**Work instruction:** Output must match the data below exactly from its first line through the line that contains "(** ** The wire *)", with no other line.

§

(* ===== verification/Http.v ===== *)
(** * HTTP requests, handlers and the response writer of net/http

    A handler's run is the sequence of its visible actions on the response
    writer, the logger and the metrics, and how it ended.  [wire] is what
    net/http makes of the actions: what the client receives. *)

From S2P Require Import Prelude GoLang.
Open Scope Z_scope.

Module Http.

Record Claims := MkClaims {
  UserID : string; Roles : list string;
  IssuedAt : option Time; NotBefore : option Time; ExpiresAt : option Time; Subject : string
}.

#[export] Instance Claims_eq_dec : EqDecision Claims.
Proof. solve_decision. Defined.

(** The values gkit-go stores in a request context. *)
Record context := Ctx {
  ctx_request_id : option string;
  ctx_claims : option Claims;
  ctx_timeouts : list Duration
}.

Record Request := MkRequest {
  Method : string; Path : string; Pattern : string;
  Header : gmap string string; Cookies : gmap string string; RemoteAddr : string;
  Context : context
}.

Definition Header_Get (r : Request) (k : string) : string := default "" (Header r !! k).
Definition WithContext (c : context) (r : Request) : Request :=
  MkRequest (Method r) (Path r) (Pattern r) (Header r) (Cookies r) (RemoteAddr r) c.

Inductive level := LevelDebug | LevelInfo | LevelWarn | LevelError.

(** The actions a handler completed: [WriteHeader] panics in net/http on a code outside
    100..999, so that a run with such a call ends in a panic and has no event for it.
    [Write n]: a write of which the connection accepted [n] bytes. *)
Inductive event :=
| SetHeader (k v : string)
| WriteHeader (code : Z)
| Write (n : Z)
| LogRequest (l : level) (method path : string) (status bytes : Z) (request_id : option string)
| LogPanic (p : string)
| InFlight (method : string) (d : Z)
| RequestsTotal (method path : string) (status : Z)
| ObserveDuration (method path : string)
| ResponseBytes (method : string) (n : Z).

Definition run : Type := list event * outcome unit.
Definition Handler : Type := Request → run.

(** [http.Error]. *)
Definition http_Error (msg : string) (code : Z) : list event :=
  [SetHeader "Content-Type" "text/plain; charset=utf-8"; SetHeader "X-Content-Type-Options" "nosniff";
   WriteHeader code; Write (Z.of_nat (String.length msg) + 1)].

(** ** The wire *)

Record wire := Wire { w_status : option Z; w_header : gmap string string; w_bytes : Z }.
Definition wire_init : wire := Wire None ∅ 0.

Definition valid_code (code : Z) : bool := (100 <=? code) && (code <=? 999).

(** 1xx codes other than 101 are informational and leave the header open. *)
Definition informational (code : Z) : bool := (100 <=? code) && (code <=? 199) && negb (code =? 101).

Definition wire_step (w : wire) (e : event) : wire :=
  match e with
  | SetHeader k v => match w_status w with
                     | None => Wire None (<[k := v]> (w_header w)) (w_bytes w)
                     | Some _ => w
                     end
  | WriteHeader code => match w_status w with
                        | None => if informational code then w else Wire (Some code) (w_header w) (w_bytes w)
                        | Some _ => w
                        end
  | Write n => Wire (Some (default 200 (w_status w))) (w_header w) (w_bytes w + n)
  | _ => w
  end.

Definition wire_run (evs : list event) : wire := fold_left wire_step evs wire_init.

(** The status the client sees; the server sends 200 if the handler returned
    without writing. *)
Definition wire_status (evs : list event) : Z := default 200 (w_status (wire_run evs)).

(** ** Lemmas *)

Lemma wire_run_app a b : wire_run (a ++ b) = fold_left wire_step b (wire_run a).
Proof. unfold wire_run. by rewrite fold_left_app. Qed.

Lemma wire_status_kept w evs s : w_status w = Some s → w_status (fold_left wire_step evs w) = Some s.
Proof.
  revert w. induction evs as [|e evs IH]; intros w Hw; simpl; [done|]. apply IH.
  destruct e; simpl; rewrite ?Hw; done.
Qed.

(** The status does not depend on headers and bytes. *)
Lemma wire_status_ext w w' evs :
  w_status w = w_status w' → w_status (fold_left wire_step evs w) = w_status (fold_left wire_step evs w').
Proof.
  revert w w'. induction evs as [|e evs IH]; intros w w' Hw; simpl; [done|]. apply IH.
  destruct e; simpl; rewrite <-?Hw; repeat case_match; simpl; congruence.
Qed.

End Http.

§

**Written answer:**
(* ===== verification/Http.v ===== *)
(** * HTTP requests, handlers and the response writer of net/http

    A handler's run is the sequence of its visible actions on the response
    writer, the logger and the metrics, and how it ended.  [wire] is what
    net/http makes of the actions: what the client receives. *)

From S2P Require Import Prelude GoLang.
Open Scope Z_scope.

Module Http.

Record Claims := MkClaims {
  UserID : string; Roles : list string;
  IssuedAt : option Time; NotBefore : option Time; ExpiresAt : option Time; Subject : string
}.

#[export] Instance Claims_eq_dec : EqDecision Claims.
Proof. solve_decision. Defined.

(** The values gkit-go stores in a request context. *)
Record context := Ctx {
  ctx_request_id : option string;
  ctx_claims : option Claims;
  ctx_timeouts : list Duration
}.

Record Request := MkRequest {
  Method : string; Path : string; Pattern : string;
  Header : gmap string string; Cookies : gmap string string; RemoteAddr : string;
  Context : context
}.

Definition Header_Get (r : Request) (k : string) : string := default "" (Header r !! k).
Definition WithContext (c : context) (r : Request) : Request :=
  MkRequest (Method r) (Path r) (Pattern r) (Header r) (Cookies r) (RemoteAddr r) c.

Inductive level := LevelDebug | LevelInfo | LevelWarn | LevelError.

(** The actions a handler completed: [WriteHeader] panics in net/http on a code outside
    100..999, so that a run with such a call ends in a panic and has no event for it.
    [Write n]: a write of which the connection accepted [n] bytes. *)
Inductive event :=
| SetHeader (k v : string)
| WriteHeader (code : Z)
| Write (n : Z)
| LogRequest (l : level) (method path : string) (status bytes : Z) (request_id : option string)
| LogPanic (p : string)
| InFlight (method : string) (d : Z)
| RequestsTotal (method path : string) (status : Z)
| ObserveDuration (method path : string)
| ResponseBytes (method : string) (n : Z).

Definition run : Type := list event * outcome unit.
Definition Handler : Type := Request → run.

(** [http.Error]. *)
Definition http_Error (msg : string) (code : Z) : list event :=
  [SetHeader "Content-Type" "text/plain; charset=utf-8"; SetHeader "X-Content-Type-Options" "nosniff";
   WriteHeader code; Write (Z.of_nat (String.length msg) + 1)].

(** ** The wire *)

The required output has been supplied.